Minnesota: Herbicide-resistant weeds, including tall waterhemp, giant ragweed and common ragweed, were the top weed challenges for Minnesota soybean farmers, reports Al Bertelsen. In addition to identifying resistant weeds early and using at least three effective modes of action, Bertelsen recommends timely applications of PPO herbicides when weeds are small for improved weed control in in 2017. Because PPO herbicides require more spray coverage than glyphosate does, he advises spraying at higher volumes and selecting spray nozzles that increase weed coverage.
 
Ohio: Joe Rickard reports that marestail continued to be a major problem for Ohio soybean farmers.
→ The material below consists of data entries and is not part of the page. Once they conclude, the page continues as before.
(** After the increment of the generation, at [s1], every end is bumped. *)
Lemma follows_bumped {A} (P : bool → list (ev * bool) → Prop) id s s0 s1 X s' (r : res error A) :
  steps s [] s0 → comp s1 = incrementGeneration id (comp s0) → steps s0 [] s1 →
  steps s1 X s' → P (is_ok r) X → follows P id s r s'.
Proof.
  intros H0 Hi H1 Hs Hp. exists X. split_and!; [|done|].
  - eapply (steps_trans s [] s0 X); [done|]. by eapply (steps_trans s0 [] s1 X).
  - intros _. by eapply bumped_between.
Qed.

Lemma wp_mark id (Q : res error unit → sys manager W ev → Prop) s :
  has_activity o = true →
  (∀ b s', steps s [(Activity_mark id, b)] s' → Q (Ok tt) s') → wp (mark h o id) Q s.
Proof.
  intros Ha HQ. unfold mark. rewrite Ha. wp_step. apply (wp_ask_manager h (Activity_mark id)).
  intros r s1 Hs. cbn [effect] in Hs. destruct r as [[]|e]; [by eapply HQ|].
  wp_step. by eapply HQ.
Qed.

Lemma wp_kill_ignored id (Q : res error unit → sys manager W ev → Prop) s :
  (∀ b s', steps s [(Runtime_kill id, b)] s' → Q (Ok tt) s') →
  wp (catch (ask h (Runtime_kill id)) (λ _, ret tt)) Q s.
Proof.
  intros HQ. wp_step. apply (wp_ask_manager h (Runtime_kill id)).
  intros r s1 Hs. cbn [effect] in Hs. destruct r as [[]|e]; [by eapply HQ|].
  wp_step. by eapply HQ.
Qed.

Lemma wp_stopRuntime id code why (Q : res error bool → sys manager W ev → Prop) s :
  (∀ a b s', steps s (stop_calls id code why a b) s' → Q (Ok (negb (a && b))) s') →
  wp (stopRuntime h id code why) Q s.
Proof.
  intros HQ. unfold stopRuntime.
  do 3 wp_step. apply (wp_ask_manager h (Registry_close id (Some (code, why)))).
  intros r1 s1 H1. cbn [effect] in H1.
  assert (∀ f s2, steps s1 [] s2 → wp
    (let! f2 := catch (do! ask h (Runtime_kill id) in ret false) (λ _, ret true) in ret (f || f2))
    (λ r s', ∃ b, steps s1 [(Runtime_kill id, b)] s' ∧ r = Ok (f || negb b)) s2) as Hkill.
  { intros f s2 H2. do 3 wp_step. apply (wp_ask_manager h (Runtime_kill id)).
    intros r2 s3 H3. cbn [effect] in H3.
    destruct r2 as [[]|e]; wp_go; [exists true|exists false];
      (split; [by eapply (steps_trans s1 [] s2)|done]). }
  destruct r1 as [[]|e]; wp_step.
  - eapply wp_mono; [apply (Hkill false s1), steps_refl|]. intros r s' (b & Hs & ->).
    apply (HQ true b). exact (steps_trans s [_] s1 [_] s' H1 Hs).
  - eapply wp_mono; [apply (Hkill true s1), steps_refl|]. intros r s' (b & Hs & ->).
    apply (HQ false b). exact (steps_trans s [_] s1 [_] s' H1 Hs).
Qed.

(** The guards establish that every dependency is present. *)
Lemma wp_requireLifecycleTab id (Q : res error unit → sys manager W ev → Prop) s :
  (∀ e s', steps s [] s' → Q (Throw e) s') →
  (∀ s', steps s [] s' → has_store o = true → has_activity o = true →
     isSessionId id = true → Q (Ok tt) s') →
  wp (requireLifecycleTab h o id) Q s.
Proof.
  intros Hno Hyes. unfold requireLifecycleTab, requirePhaseTwo.
  wp_step. wp_step; [by apply Hno, steps_refl|]. breflect.
  wp_step. wp_step; [by apply Hno, steps_refl|]. breflect.
  wp_step. wp_step. apply (wp_ask_manager h (Store_has id)). intros r s1 Hs. cbn [effect] in Hs.
  destruct r as [[|]|e]; wp_go; auto.
Qed.

(** A guarded call: it succeeds, or it fails and [f] runs. *)
Lemma wp_guard_ask e (f : M (sys manager W ev) error (resp e)) Q s :
  effect e = true →
  (∀ a s', steps s [(e, true)] s' → Q (Ok a) s') →
  (∀ s', steps s [(e, false)] s' → wp f Q s') → wp (guard_call (ask h e) f) Q s.
Proof.
  intros He Hyes Hno. unfold guard_call. wp_step. apply (wp_ask_manager h e).
  intros r s' Hs. rewrite He in Hs. destruct r; [by apply Hyes|by apply Hno].
Qed.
Farmers who have been making two applications of glyphosate or using the same chemistry for the past several years may not be receiving the same control as they did five or 10 years ago and should review their treatment options. He recommends a fall treatment to clean up winter annuals, followed by an effective residual herbicide mixed with 2,4-D to control weeds prior to planting. Spring preplant applications are also a good control option.
 
South Dakota: Ryan Wolf reports that weed resistance continued to challenge South Dakota soybean farmers. In 2016, waterhemp resistance to glyphosate and Group 14 herbicides was more prevalent in soybean fields, especially when spraying was delayed due to weather conditions. Glyphosate-resistant kochia and marestail were also problems. Farmers who used higher rates of preemergent herbicides and added metribuzin to their preemergent tank mixes had the most weed control success. Timely post-applications also performed well. 
 
Wisconsin: Tall waterhemp was the biggest weed challenge in Wisconsin soybean fields during 2016, says Todd Cardwell. While this weed isn’t new, glyphosate-resistant varieties have become difficult to control and have spread dramatically. Planning ahead and designing a long-term program is the best way to combat weed problems in 2017 and beyond, he advises. Farmers can address glyphosate and triazine resistance by making sure that their weed control program includes products that are still effective on resistant species. Some of the older chemistries like metribuzin (Dimetric® DF 75% or Sencor®) have been effective on glyphosate-resistant waterhemp.